We need implementation research and evidence on interventions that would reduce inequities in childhood immunisation in Kenya and to inform the redistribution of healthcare resources to protect all children with full immunisation, regardless of location, age, socioeconomic status or gender-related barriers [10, 50]. Specifically, qualitative research to infer the barriers faced by families of under-immunised children to accessing vaccination would be valuable to inform and adapt immunisation services to overcome these barriers. Designing cost-effective solutions to reduce inequities in immunisation coverage between different regions, between rural and urban areas, and between richer, more highly educated mothers and poorer, less educated mothers would be beneficial. Also, Kenya DHS 2021 is ongoing, and sampling is conducted in two stages to achieve representativeness at the national, regional, and county levels at a more granular level in comparison to Kenya DHS 2014. Disaggregated data at the county level will be valuable for the 47 administrative counties that form the core decision-making structures for health since the devolution of power in 2010.
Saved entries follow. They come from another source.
(** * The power telemetry agent (power-agent/main.go)

    A shallow embedding of the agent's parsers ([parseTemp], [parseVolts],
    [parseClock], [parseThrottleBits]), of one poll cycle ([pollOnce]), of the
    poller loop of [main] and of the lock-protected [cache], followed by the
    properties of the agent's specification that hold of them.

    Go strings are byte strings: [string] of the Standard Library, one [ascii]
    per byte.  A Go [error] is modelled by the text its [Error()] method
    returns, the nil error by [None].  [float64] is the kernel's binary64
    [float]; [uint64] is a [Z] with its range checks written out. *)

From Stdlib Require Import ZArith List String Ascii Bool Lia.
From Stdlib Require Import PrimInt63 Uint63 PrimFloat SpecFloat FloatOps.
Import ListNotations.

#[local] Open Scope string_scope.
#[local] Open Scope Z_scope.
#[local] Infix "+++" := String.append (right associativity, at level 60).

Definition error := string.

(** The functions of Go's runtime library that the agent calls and whose
    result depends on Unicode tables: [strconv.Quote] (the [%q] verb) and
    [strings.TrimSpace].  Nothing below depends on what they compute. *)
Class GoRuntime := {
  Quote : string -> string;
  TrimSpace : string -> string
}.

(** ** Package strings *)

Fixpoint str_take (n : nat) (s : string) : string :=
  match n, s with
  | S k, String c r => String c (str_take k r)
  | _, _ => EmptyString
  end.

Fixpoint str_drop (n : nat) (s : string) : string :=
  match n, s with
  | S k, String _ r => str_drop k r
  | _, _ => s
  end.

(** [len(s) >= len(prefix) && s[:len(prefix)] == prefix] *)
Definition HasPrefix (s prefix : string) : bool :=
  (String.length prefix <=? String.length s)%nat
  && String.eqb (str_take (String.length prefix) s) prefix.

(** [len(s) >= len(suffix) && s[len(s)-len(suffix):] == suffix] *)
Definition HasSuffix (s suffix : string) : bool :=
  (String.length suffix <=? String.length s)%nat
  && String.eqb (str_drop (String.length s - String.length suffix) s) suffix.

Definition TrimPrefix (s prefix : string) : string :=
  if HasPrefix s prefix then str_drop (String.length prefix) s else s.

Definition TrimSuffix (s suffix : string) : string :=
  if HasSuffix s suffix
  then str_take (String.length s - String.length suffix) s
  else s.

(** [strings.Split(s, sep)] for a non-empty [sep]: the pieces of [s] between
    the successive leftmost occurrences of [sep].  [skip] counts the bytes of
    an occurrence of [sep] still to be passed over, [cur] holds the bytes of
    the piece being read.  (With an empty [sep] Go splits after each UTF-8
    sequence; the agent only splits on "=".) *)
Fixpoint split_from (skip : nat) (sep s cur : string) : list string :=
  match s with
  | EmptyString => [cur]
  | String c r =>
      match skip with
      | S k => split_from k sep r cur
      | O =>
          if HasPrefix s sep
          then cur :: split_from (String.length sep - 1) sep r EmptyString
          else split_from O sep r (cur +++ String c EmptyString)
      end
  end.

Definition Split (s sep : string) : list string :=
  split_from O sep s EmptyString.

Fixpoint Join (elems : list string) (sep : string) : string :=
  match elems with
  | [] => EmptyString
  | [e] => e
  | e :: rest => e +++ sep +++ Join rest sep
  end.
COVID-19 pandemic impact on disruption of immunisation services in Kenya

The COVID-19 pandemic has disrupted routine childhood immunisation and led to the suspension of supplementary immunisation activities in many countries including Kenya [51,52,53]. Immunisation services have been disrupted in both fixed post and outreach immunisation activities due to health workers being redeployed to the COVID-19 response and parents being unable or unwilling to bring their children into health facilities because of restrictions on movements, economic hardships, or the fear of contracting SARS-CoV-2 while attending health facilities, among other reasons [51]. These disruptions to immunisation services are likely to expand the equity gap and this should receive attention as part of efforts to restore health services and provide catch-up vaccination.

Conclusions

The inequities in full immunisation coverage are primarily affecting children born into poorer households, to mothers with no education and with many other children, and in provinces with limited health infrastructure. These under-immunised children, who are already at a socioeconomic disadvantage in early life, are more susceptible to infectious diseases which worsens their early childhood development with potential lifelong sequelae or death. Further, while the COVID-19 pandemic has disrupted routine and campaign immunisation services in 2020, it also presents an opportunity to tackle the identified inequities as immunisation services are restored to capacity.